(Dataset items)
-=-=-

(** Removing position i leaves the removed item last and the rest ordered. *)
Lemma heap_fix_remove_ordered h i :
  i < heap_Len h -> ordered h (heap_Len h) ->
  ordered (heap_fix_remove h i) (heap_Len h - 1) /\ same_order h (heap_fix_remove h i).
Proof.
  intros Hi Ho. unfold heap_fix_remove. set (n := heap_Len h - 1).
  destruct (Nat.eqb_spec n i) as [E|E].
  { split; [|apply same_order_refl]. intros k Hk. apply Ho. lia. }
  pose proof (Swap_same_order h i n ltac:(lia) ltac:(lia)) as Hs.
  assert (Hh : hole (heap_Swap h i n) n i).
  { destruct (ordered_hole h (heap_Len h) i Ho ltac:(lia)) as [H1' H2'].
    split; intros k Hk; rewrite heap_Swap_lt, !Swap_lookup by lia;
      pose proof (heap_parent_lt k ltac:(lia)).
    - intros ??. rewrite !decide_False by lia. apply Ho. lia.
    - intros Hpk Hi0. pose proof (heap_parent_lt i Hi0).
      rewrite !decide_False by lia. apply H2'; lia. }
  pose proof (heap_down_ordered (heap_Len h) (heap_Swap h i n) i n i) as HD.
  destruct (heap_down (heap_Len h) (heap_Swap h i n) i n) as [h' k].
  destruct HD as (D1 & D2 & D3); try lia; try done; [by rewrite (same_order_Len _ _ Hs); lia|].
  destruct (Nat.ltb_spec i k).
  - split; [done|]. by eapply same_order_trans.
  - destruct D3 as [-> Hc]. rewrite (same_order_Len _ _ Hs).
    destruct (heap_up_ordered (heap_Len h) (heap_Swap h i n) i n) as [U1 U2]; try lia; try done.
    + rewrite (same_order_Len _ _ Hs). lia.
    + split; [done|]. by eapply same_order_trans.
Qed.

-=-=-

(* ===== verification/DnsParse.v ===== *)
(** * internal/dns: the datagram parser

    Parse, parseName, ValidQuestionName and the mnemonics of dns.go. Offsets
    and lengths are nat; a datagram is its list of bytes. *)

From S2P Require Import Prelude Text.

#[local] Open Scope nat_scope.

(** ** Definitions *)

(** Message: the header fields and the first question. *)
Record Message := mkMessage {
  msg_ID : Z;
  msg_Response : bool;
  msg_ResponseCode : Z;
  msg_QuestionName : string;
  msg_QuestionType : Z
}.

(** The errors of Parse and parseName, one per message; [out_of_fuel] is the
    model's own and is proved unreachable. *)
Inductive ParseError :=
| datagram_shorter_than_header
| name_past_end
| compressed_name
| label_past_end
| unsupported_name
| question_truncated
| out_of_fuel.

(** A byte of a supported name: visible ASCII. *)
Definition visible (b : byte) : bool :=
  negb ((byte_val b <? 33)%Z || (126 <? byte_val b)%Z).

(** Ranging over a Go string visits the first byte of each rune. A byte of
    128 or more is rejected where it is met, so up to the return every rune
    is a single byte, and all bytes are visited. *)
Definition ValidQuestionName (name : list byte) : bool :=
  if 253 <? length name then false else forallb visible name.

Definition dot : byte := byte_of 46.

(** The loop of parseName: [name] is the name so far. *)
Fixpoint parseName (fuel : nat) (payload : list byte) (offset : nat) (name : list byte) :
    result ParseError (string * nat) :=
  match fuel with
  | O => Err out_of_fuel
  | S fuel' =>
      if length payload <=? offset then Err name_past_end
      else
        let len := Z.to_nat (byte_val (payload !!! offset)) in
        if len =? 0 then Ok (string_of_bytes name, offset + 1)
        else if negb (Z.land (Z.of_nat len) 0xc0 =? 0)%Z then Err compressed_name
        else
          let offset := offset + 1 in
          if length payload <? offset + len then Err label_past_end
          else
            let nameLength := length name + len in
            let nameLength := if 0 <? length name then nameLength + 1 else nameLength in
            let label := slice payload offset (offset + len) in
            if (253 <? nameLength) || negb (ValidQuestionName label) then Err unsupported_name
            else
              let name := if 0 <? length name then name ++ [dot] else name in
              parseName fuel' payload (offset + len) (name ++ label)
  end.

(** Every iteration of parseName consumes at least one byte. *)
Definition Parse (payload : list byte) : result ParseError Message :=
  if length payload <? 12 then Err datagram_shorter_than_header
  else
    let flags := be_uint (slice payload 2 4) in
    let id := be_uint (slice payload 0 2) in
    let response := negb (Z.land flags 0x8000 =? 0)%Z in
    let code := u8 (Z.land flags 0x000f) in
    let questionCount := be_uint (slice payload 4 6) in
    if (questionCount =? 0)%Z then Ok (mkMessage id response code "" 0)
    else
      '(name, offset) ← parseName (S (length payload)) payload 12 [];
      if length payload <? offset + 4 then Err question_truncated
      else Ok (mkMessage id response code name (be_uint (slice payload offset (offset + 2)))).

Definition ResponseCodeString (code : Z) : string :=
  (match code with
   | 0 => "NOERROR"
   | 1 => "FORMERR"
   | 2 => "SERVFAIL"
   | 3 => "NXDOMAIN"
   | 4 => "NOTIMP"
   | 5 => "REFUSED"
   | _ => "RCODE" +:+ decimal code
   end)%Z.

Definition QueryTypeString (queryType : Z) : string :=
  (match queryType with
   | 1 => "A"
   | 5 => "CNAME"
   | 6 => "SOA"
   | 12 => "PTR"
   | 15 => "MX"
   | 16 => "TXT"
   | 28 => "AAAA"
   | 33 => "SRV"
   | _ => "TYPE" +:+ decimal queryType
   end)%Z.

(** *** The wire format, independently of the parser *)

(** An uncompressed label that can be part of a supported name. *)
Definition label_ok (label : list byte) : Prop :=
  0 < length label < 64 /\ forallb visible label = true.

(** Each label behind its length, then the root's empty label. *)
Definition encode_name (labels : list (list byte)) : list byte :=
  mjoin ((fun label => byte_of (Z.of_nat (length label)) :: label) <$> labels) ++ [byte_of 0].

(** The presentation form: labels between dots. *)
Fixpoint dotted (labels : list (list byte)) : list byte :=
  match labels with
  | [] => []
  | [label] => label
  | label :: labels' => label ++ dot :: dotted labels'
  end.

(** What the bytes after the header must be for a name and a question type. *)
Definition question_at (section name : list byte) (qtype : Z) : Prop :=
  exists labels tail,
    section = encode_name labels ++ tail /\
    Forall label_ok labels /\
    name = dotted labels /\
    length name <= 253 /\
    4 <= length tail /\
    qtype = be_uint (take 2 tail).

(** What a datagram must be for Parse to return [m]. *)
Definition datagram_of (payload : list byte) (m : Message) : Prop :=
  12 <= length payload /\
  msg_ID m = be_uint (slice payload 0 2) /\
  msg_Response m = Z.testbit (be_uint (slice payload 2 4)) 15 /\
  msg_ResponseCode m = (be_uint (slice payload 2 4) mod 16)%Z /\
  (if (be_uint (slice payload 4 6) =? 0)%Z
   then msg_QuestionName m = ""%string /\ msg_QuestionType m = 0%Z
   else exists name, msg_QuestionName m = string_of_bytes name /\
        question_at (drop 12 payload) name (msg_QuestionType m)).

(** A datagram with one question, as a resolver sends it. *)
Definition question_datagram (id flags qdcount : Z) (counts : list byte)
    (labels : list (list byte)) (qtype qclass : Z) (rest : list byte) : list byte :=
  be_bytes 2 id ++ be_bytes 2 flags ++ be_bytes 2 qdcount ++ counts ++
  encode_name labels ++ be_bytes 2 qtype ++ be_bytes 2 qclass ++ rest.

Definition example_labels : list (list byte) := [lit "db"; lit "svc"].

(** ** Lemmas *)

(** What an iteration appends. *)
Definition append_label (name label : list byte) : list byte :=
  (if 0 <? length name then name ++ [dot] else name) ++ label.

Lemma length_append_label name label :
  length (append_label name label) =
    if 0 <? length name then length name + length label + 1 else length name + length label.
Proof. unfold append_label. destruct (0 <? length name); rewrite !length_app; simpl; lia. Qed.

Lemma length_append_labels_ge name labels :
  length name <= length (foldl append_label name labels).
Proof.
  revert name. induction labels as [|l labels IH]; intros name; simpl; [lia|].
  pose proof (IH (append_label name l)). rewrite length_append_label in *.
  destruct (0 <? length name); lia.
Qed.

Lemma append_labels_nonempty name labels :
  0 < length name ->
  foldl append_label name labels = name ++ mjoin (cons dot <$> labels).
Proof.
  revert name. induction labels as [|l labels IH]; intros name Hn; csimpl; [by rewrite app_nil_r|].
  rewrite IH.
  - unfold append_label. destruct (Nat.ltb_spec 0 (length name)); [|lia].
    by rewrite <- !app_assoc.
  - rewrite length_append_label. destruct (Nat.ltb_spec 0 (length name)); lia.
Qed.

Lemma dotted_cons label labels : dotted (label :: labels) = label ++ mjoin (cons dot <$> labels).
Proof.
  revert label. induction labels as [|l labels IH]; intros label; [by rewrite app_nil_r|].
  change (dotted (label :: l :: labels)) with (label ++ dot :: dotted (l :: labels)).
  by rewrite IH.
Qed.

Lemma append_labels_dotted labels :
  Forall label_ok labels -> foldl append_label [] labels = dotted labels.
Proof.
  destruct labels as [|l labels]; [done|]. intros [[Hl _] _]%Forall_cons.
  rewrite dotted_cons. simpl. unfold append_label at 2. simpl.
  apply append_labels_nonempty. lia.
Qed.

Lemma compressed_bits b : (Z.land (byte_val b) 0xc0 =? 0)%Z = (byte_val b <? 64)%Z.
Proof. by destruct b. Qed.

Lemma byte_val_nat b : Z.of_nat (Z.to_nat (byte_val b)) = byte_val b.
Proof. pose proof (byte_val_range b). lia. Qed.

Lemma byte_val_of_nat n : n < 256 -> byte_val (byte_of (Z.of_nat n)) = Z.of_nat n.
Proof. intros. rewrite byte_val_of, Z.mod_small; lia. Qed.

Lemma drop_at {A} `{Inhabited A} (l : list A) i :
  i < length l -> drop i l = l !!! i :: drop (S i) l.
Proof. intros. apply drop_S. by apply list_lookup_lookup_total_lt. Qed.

-=-=-

ASSIGNED TASK:
Write out, from the lines above, only those from the line with "(** Removing position" to the line with "- destruct D3", exactly as given, including the first and the last.

EXERCISE ANSWER:
(** Removing position i leaves the removed item last and the rest ordered. *)
Lemma heap_fix_remove_ordered h i :
  i < heap_Len h -> ordered h (heap_Len h) ->
  ordered (heap_fix_remove h i) (heap_Len h - 1) /\ same_order h (heap_fix_remove h i).
Proof.
  intros Hi Ho. unfold heap_fix_remove. set (n := heap_Len h - 1).
  destruct (Nat.eqb_spec n i) as [E|E].
  { split; [|apply same_order_refl]. intros k Hk. apply Ho. lia. }
  pose proof (Swap_same_order h i n ltac:(lia) ltac:(lia)) as Hs.
  assert (Hh : hole (heap_Swap h i n) n i).
  { destruct (ordered_hole h (heap_Len h) i Ho ltac:(lia)) as [H1' H2'].
    split; intros k Hk; rewrite heap_Swap_lt, !Swap_lookup by lia;
      pose proof (heap_parent_lt k ltac:(lia)).
    - intros ??. rewrite !decide_False by lia. apply Ho. lia.
    - intros Hpk Hi0. pose proof (heap_parent_lt i Hi0).
      rewrite !decide_False by lia. apply H2'; lia. }
  pose proof (heap_down_ordered (heap_Len h) (heap_Swap h i n) i n i) as HD.
  destruct (heap_down (heap_Len h) (heap_Swap h i n) i n) as [h' k].
  destruct HD as (D1 & D2 & D3); try lia; try done; [by rewrite (same_order_Len _ _ Hs); lia|].
  destruct (Nat.ltb_spec i k).
  - split; [done|]. by eapply same_order_trans.
  - destruct D3 as [-> Hc]. rewrite (same_order_Len _ _ Hs).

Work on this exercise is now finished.